Foliage Gardens: Instant Reference To More Than 250 Plants, by Richard Bird
While one would not think that foliage would be the most obvious or interesting subject to have a book about, this book manages to be an enjoyable as well as instructive reference material to a wide variety of plants that can be used effectively to provide a base of gardens that are highly dependent on leafy plants. Even if one wants more than just leafy plants, though, it is pretty obvious that foliage makes for a large part of the bulk of a garden that allows for its year-round beauty, especially given the short flowering season of many annuals and perennials. And where one can find interesting and colorful leaf patterns on trees and shrubs and other plants, it is pretty clear that having a good understanding of leafy plants is key to having a good garden, not least because they form the bulk of the plants that are in a garden, from trees to hedges to bushes and other leafy plants. Indeed, my stepfather has a “miniature” schefflera plant that has taken over the entire south side of my parents’ place, which would not be such a problem if I was not allergic to it.
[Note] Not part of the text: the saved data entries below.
Lemma pad_length (m : list Z) : ((length m + 1 + Z.to_nat ((55 - Z.of_nat (length m)) mod 64)%Z) mod 64 = 56)%nat.
Proof.
  apply Nat2Z.inj. rewrite Nat2Z.inj_mod, !Nat2Z.inj_add, Z2Nat.id by (apply Z.mod_pos_bound; lia).
  change (Z.of_nat 64) with 64. change (Z.of_nat 1) with 1. change (Z.of_nat 56) with 56. Z.to_euclidean_division_equations. lia.
Qed.

(** C10.  Hashing a message in any division into chunks gives the SHA-1
    digest of FIPS 180 of the whole message: [SHA1Init], [SHA1Update] per
    chunk and [SHA1Final] never fail, keep the bit count across the two
    32-bit counters, and pad as the standard says, whatever the buffer
    contained before; nothing of the message is left in the context. *)
Theorem SHA1_correct chunks garbage :
  Forall (λ d, Forall is_byte d ∧ Z.of_nat (length d) < 2 ^ 32 - 64) chunks → length garbage = 64%nat →
  SHA1 chunks garbage = Some (fips.sha1 (concat chunks), mk_ctx (replicate 5 0) 0 0 (replicate 64 0)).
Proof.
  intros Hc Hg. unfold SHA1. pose proof (chunks_repr chunks Hc _ _ (init_repr garbage Hg)) as Hr. cbn [app] in Hr.
  set (m := concat chunks) in *. set (ctx := fold_left _ _ _) in *. unfold SHA1Final.
  rewrite (finalcount_spec _ _ Hr). set (k := Z.to_nat ((55 - Z.of_nat (length m)) mod 64)).
  assert (k < 64)%nat as Hk by (unfold k; pose proof (Z.mod_pos_bound (55 - Z.of_nat (length m)) 64); lia).
  destruct (pad_loop_spec 65 k (SHA1Update ctx [128] 1).1 (m ++ [128])) as (ctx2 & E & Hr2).
  { by apply one_byte_repr. } { rewrite length_app. apply pad_length. } { done. } { lia. }
  rewrite E. set (fc := fips.be_bytes 8 (8 * Z.of_nat (length m))).
  assert (repr (SHA1Update ctx2 fc 8).1 (fips.pad m)) as Hr3.
  { unfold fips.pad. fold k fc. replace (m ++ [128] ++ replicate k 0 ++ fc) with (((m ++ [128]) ++ replicate k 0) ++ fc) by (by rewrite <- !app_assoc).
    apply (update_repr ctx2 _ fc Hr2); [| done]. unfold fc, fips.be_bytes. apply Forall_fmap, Forall_forall. intros x _.
    cbn. unfold in_u. apply Z.mod_pos_bound. done. }
  do 2 f_equal. unfold fips.sha1. rewrite <- (rp_state _ _ Hr3). pose proof (length_absorb (length (fips.pad m) / 64) fips.H0 (fips.pad m) eq_refl) as H5.
  rewrite <- (rp_state _ _ Hr3) in H5. generalize dependent (state (SHA1Update ctx2 fc 8).1). clear. intros st H5.
  do 5 (destruct st as [| ? st]; [done |]). destruct st; [| done].
  cbn [mbind list_bind app]. unfold fips.be_bytes. change (reverse (seq 0 4)) with [3; 2; 1; 0]%nat. cbn [fmap list_fmap app].
  rewrite !(land_mask _ 8), !Z.shiftr_div_pow2 by done. reflexivity.
Qed.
This book is a short one at a bit more than 100 pages, and it is divided into three parts. After a short introduction and a useful guide in how to use this book, the author begins with a discussion of how to plan one’s garden (I). This includes a discussion of leaf varieties, colored foliage, the effective use of foliage, planning with foliage plants, as well as suggestions for green oases, a basement garden, and foliage gardening for sunny sights. After that the second part of the book discusses how to create one’s garden (II), with a discussion of leaf shape, size, and texture as well as how one acquires and increases one’s foliage plants and deals with planting and aftercare as well as using topiary, water, foliage as a foil, using foliage to deaden sound, and foliage for hot and dry spaces, damp soil, and vertical spaces. After that the third part of the book, which is about half the length of the book overall, contains a detailed directory of plants and how to use the directory to gain some detailed information about a large number of plants included six to a page and divided by the type of foliage plants they happen to be. After that the book ends with a glossary, index, and acknowledgements.
By and large this book is an enjoyable one. It has gorgeous drawings that demonstrate how to make a foliage garden of various kinds and it also has plenty of beautiful (if frequently small) photos. The book is organized in a compact fashion so that people can gain the information they want about particular plants efficiently. And all of that is definitely something that this book’s readers will definitely appreciate. This is not the sort of book that would be the only gardening book one would read, but certainly someone who wanted to elevate aspects of their gardening skill in general would find much to appreciate in taking this book and adding to their base of knowledge about gardening some insights in the importance of examining leaf color, shape, size, and texture as part of an overall effort at improving the beauty and durability of their gardens. And I suspect that quite a few people will be interested in what this book has to say and in improving their own foliage gardens. And all of that may encourage others to write books like this one and add photos and their own insights, which is all for the better.